Morbidity after laparoscopic and open rectal cancer surgery: a comparative analysis of morbidity in octogenarians and younger patients
Menée à partir de données portant sur 408 patients atteints d'un cancer rectal traité entre 2003 et 2013, cette étude évalue, du point de vue des complications et de la mortalité, l'intérêt d'une résection laparoscopique et d'une intervention chirurgicale par voie ouverte en fonction de l'âge des patients (âge inférieur ou supérieur à 80 ans)
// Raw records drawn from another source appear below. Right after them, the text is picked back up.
Lemma crc_ref_byte_range c b :
  0 <= c < 2 ^ 32 -> 0 <= b < 256 -> 0 <= crc_ref_byte c b < 2 ^ 32.
Proof.
  intros Hc Hb. unfold crc_ref_byte. apply crc_bits_range, lxor_range; lia.
Qed.

Lemma crc_fold_range p crc :
  bytes_ok p -> 0 <= crc < 2 ^ 32 -> 0 <= fold_left crc_ref_byte p crc < 2 ^ 32.
Proof.
  intros Hp. revert crc. induction Hp as [|b p Hb Hp IH]; intros crc Hc; [done|].
  rewrite fold_left_cons. apply IH, crc_ref_byte_range; [done|]. exact Hb.
Qed.

Lemma lnot32_range c : 0 <= c < 2 ^ 32 -> 0 <= lnot32 c < 2 ^ 32.
Proof. intros. apply lxor_range; lia. Qed.

Lemma lnot32_invol c : lnot32 (lnot32 c) = c.
Proof. unfold lnot32. by rewrite Z.lxor_assoc, Z.lxor_nilpotent, Z.lxor_0_r. Qed.

Lemma mz_crc32_ref crc p :
  0 <= crc < 2 ^ 32 -> bytes_ok p -> mz_crc32 crc p = crc_ref crc p.
Proof.
  intros Hc Hp. unfold mz_crc32, crc_ref. rewrite u32_small, crc_loop_fold by done.
  by rewrite crc_fold_ref.
Qed.

Lemma mz_crc32_range crc p :
  0 <= crc < 2 ^ 32 -> bytes_ok p -> 0 <= mz_crc32 crc p < 2 ^ 32.
Proof.
  intros Hc Hp. rewrite mz_crc32_ref by done.
  apply lnot32_range, crc_fold_range; [done|]. by apply lnot32_range.
Qed.

Lemma mz_crc32_app crc p q :
  0 <= crc < 2 ^ 32 -> bytes_ok p -> bytes_ok q ->
  mz_crc32 (mz_crc32 crc p) q = mz_crc32 crc (p ++ q).
Proof.
  intros Hc Hp Hq. pose proof (mz_crc32_range crc p Hc Hp).
  rewrite (mz_crc32_ref _ q), (mz_crc32_ref crc p), (mz_crc32_ref crc (p ++ q)) by
    (done || by apply Forall_app).
  unfold crc_ref. by rewrite lnot32_invol, fold_left_app.
Qed.

(** ** Adler-32: no overflow, and blocks do not matter *)

Lemma adler_block_fold p s : adler_block s p = fold_left adler_byte p s.
Proof.
  revert s. induction p as [p IH] using list_length_ind. intros s.
  destruct p as [|b0 [|b1 [|b2 [|b3 [|b4 [|b5 [|b6 [|b7 p]]]]]]]]; [done..|].
  cbn [adler_block]. rewrite IH by (cbn [length]; lia). done.
Qed.

Definition adler_ok (s : Z * Z) : Prop := 0 <= s.1 < ADLER_BASE /\ 0 <= s.2 < ADLER_BASE.

(** The sums after [k] bytes of a block that started from 16-bit halves. *)
Definition adler_bound (k : Z) (s : Z * Z) : Prop :=
  0 <= s.1 <= 65535 + 255 * k /\
  0 <= s.2 /\ 2 * s.2 <= 131070 * (k + 1) + 255 * k * (k + 1).

Lemma adler_byte_bound k s b :
  0 <= k < 5552 -> adler_bound k s -> byte_ok b ->
  adler_bound (k + 1) (adler_byte s b) /\
  adler_byte s b = (s.1 + b, s.2 + (s.1 + b)).
Proof.
  intros Hk (H1 & H2 & H3) Hb. unfold byte_ok in Hb. unfold adler_byte, adler_bound.
  assert (u32 (s.1 + b) = s.1 + b) as E1 by (apply u32_small; lia). rewrite E1.
  assert (u32 (s.2 + (s.1 + b)) = s.2 + (s.1 + b)) as E2 by (apply u32_small; nia).
  rewrite E2. split; [|done]. cbn [fst snd]. split; [lia|]. split; [lia|]. nia.
Qed.

Lemma adler_fold_ref p k s :
  bytes_ok p -> 0 <= k -> k + zlen p <= 5552 -> adler_bound k s ->
  adler_reduce (fold_left adler_byte p s) = fold_left adler_ref_byte p (adler_reduce s).
Proof.
  intros Hp. revert k s. induction Hp as [|b p Hb Hp IH]; intros k s Hk Hlen Hs; [done|].
  rewrite zlen_cons in Hlen. pose proof (zlen_nonneg p). cbn [fold_left].
  destruct (adler_byte_bound k s b ltac:(lia) Hs Hb) as [Hs' E].
  rewrite (IH (k + 1)) by (done || lia). f_equal. rewrite E.
  unfold adler_reduce, adler_ref_byte. cbn [fst snd].
  rewrite Z.add_mod_idemp_l by done. f_equal.
  rewrite <- Z.add_mod by done. done.
Qed.

Lemma adler_ok_reduce s : adler_ok s -> adler_reduce s = s.
Proof.
  intros [H1 H2]. unfold adler_reduce. rewrite !Z.mod_small by done. by destruct s.
Qed.

Lemma adler_ok_bound s : adler_ok s -> adler_bound 0 s.
Proof. unfold adler_ok, adler_bound, ADLER_BASE. lia. Qed.

Lemma adler_ref_ok p s : adler_ok s -> adler_ok (fold_left adler_ref_byte p s).
Proof.
  revert s. induction p as [|b p IH]; intros s Hs; [done|]. cbn [fold_left]. apply IH.
  unfold adler_ok, adler_ref_byte, ADLER_BASE. cbn [fst snd].
  split; apply Z.mod_pos_bound; lia.
Qed.

(** One round, on halves already reduced. *)
Lemma adler_round_ref p s n :
  bytes_ok p -> adler_ok s -> Z.of_nat n <= 5552 ->
  adler_reduce (adler_block s (take n p)) = fold_left adler_ref_byte (take n p) s.
Proof.
  intros Hp Hs Hn. rewrite adler_block_fold, (adler_fold_ref _ 0).
  - by rewrite adler_ok_reduce.
  - by apply bytes_ok_take.
  - done.
  - unfold zlen. rewrite length_take. lia.
  - by apply adler_ok_bound.
Qed.

Lemma adler_rounds_ref fuel p s n :
  bytes_ok p -> adler_ok s -> Z.of_nat n <= 5552 ->
  (length p < fuel + (if (n =? 0)%nat then 0 else 1))%nat \/ (0 < n /\ length p <= fuel)%nat ->
  adler_rounds fuel s n p = fold_left adler_ref_byte p s.
Proof.
  intros Hp Hs Hn Hfuel. revert p s n Hp Hs Hn Hfuel.
  induction fuel as [|fuel IH]; intros p s n Hp Hs Hn Hfuel.
  - destruct p; [done|]. cbn [length] in Hfuel. destruct (Nat.eqb_spec n 0); lia.
  - destruct p as [|b p]; [done|]. cbn [adler_rounds].
    set (q := b :: p) in *. rewrite adler_round_ref by done.
    rewrite IH.
    + by rewrite <- fold_left_app, take_drop.
    + by apply bytes_ok_drop.
    + by apply adler_ref_ok.
    + reflexivity.
    + right. split; [unfold ADLER_BLOCK; lia|]. rewrite length_drop.
      assert (0 < length q)%nat by (subst q; simpl; lia).
      destruct (Nat.eqb_spec n 0); lia.
Qed.

(** A running Adler-32 value: both halves are residues. *)
Definition adler_valid (a : Z) : Prop := adler_ok (a mod 65536, a / 65536).

Lemma adler_valid_range a : adler_valid a -> 0 <= a < 2 ^ 32.
Proof.
  intros [H1 H2]. cbn [fst snd] in *. unfold ADLER_BASE in *.
  pose proof (Z.div_mod a 65536 ltac:(lia)). lia.
Qed.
Aim : Although the oncological adequacy of laparoscopic rectal resection (LR) appears equivalent to open (OR), its benefit is controversial in the elderly. The aim of this study was to investigate the influence of LR on morbidity and mortality in octogenarians. Method : This was a retrospective analysis of all patients who underwent rectal surgery for cancer between 2003 and 2013 in a teaching hospital. The primary aim of this study was to assess the influence of surgical approach on mortality and morbidity of rectal resection in patient ≥80-years-old. Regression analysis was performed to control the effect of covariables on the clinical outcome. Results : Of 408 patients 203 were in the LR group and 205 in the OR group including 303 (74.3%) less than 80 years and 105(25.7%) over 80 years. The mortality was lower in the LR group for patients under 80 years compared with OR (0 vs. 4.6%; P=0.049), and no different in the over 80 group (11.5 vs. 9.4%; P=0.859). In younger patients, OR group showed longer hospital stay (9 vs. 7 days; P<0.001) and more complications (44.1 vs. 29.8%; P=0.042). Medical complications were more frequent in LR than OR group octogenarians (40.4 vs. 20.8%; P=0.009) as well as grade C anastomotic leakage (13.8 vs. 10.7; P=0.041). Conclusion : LR for rectal cancer showed clinical advantages in patients under 80 years and was as safe as OR in patients over 80 years, although the advantages of laparoscopic surgery were lost in the elderly group due to a higher rate of medical complications. OR may be an option in elderly patients with important comorbidities.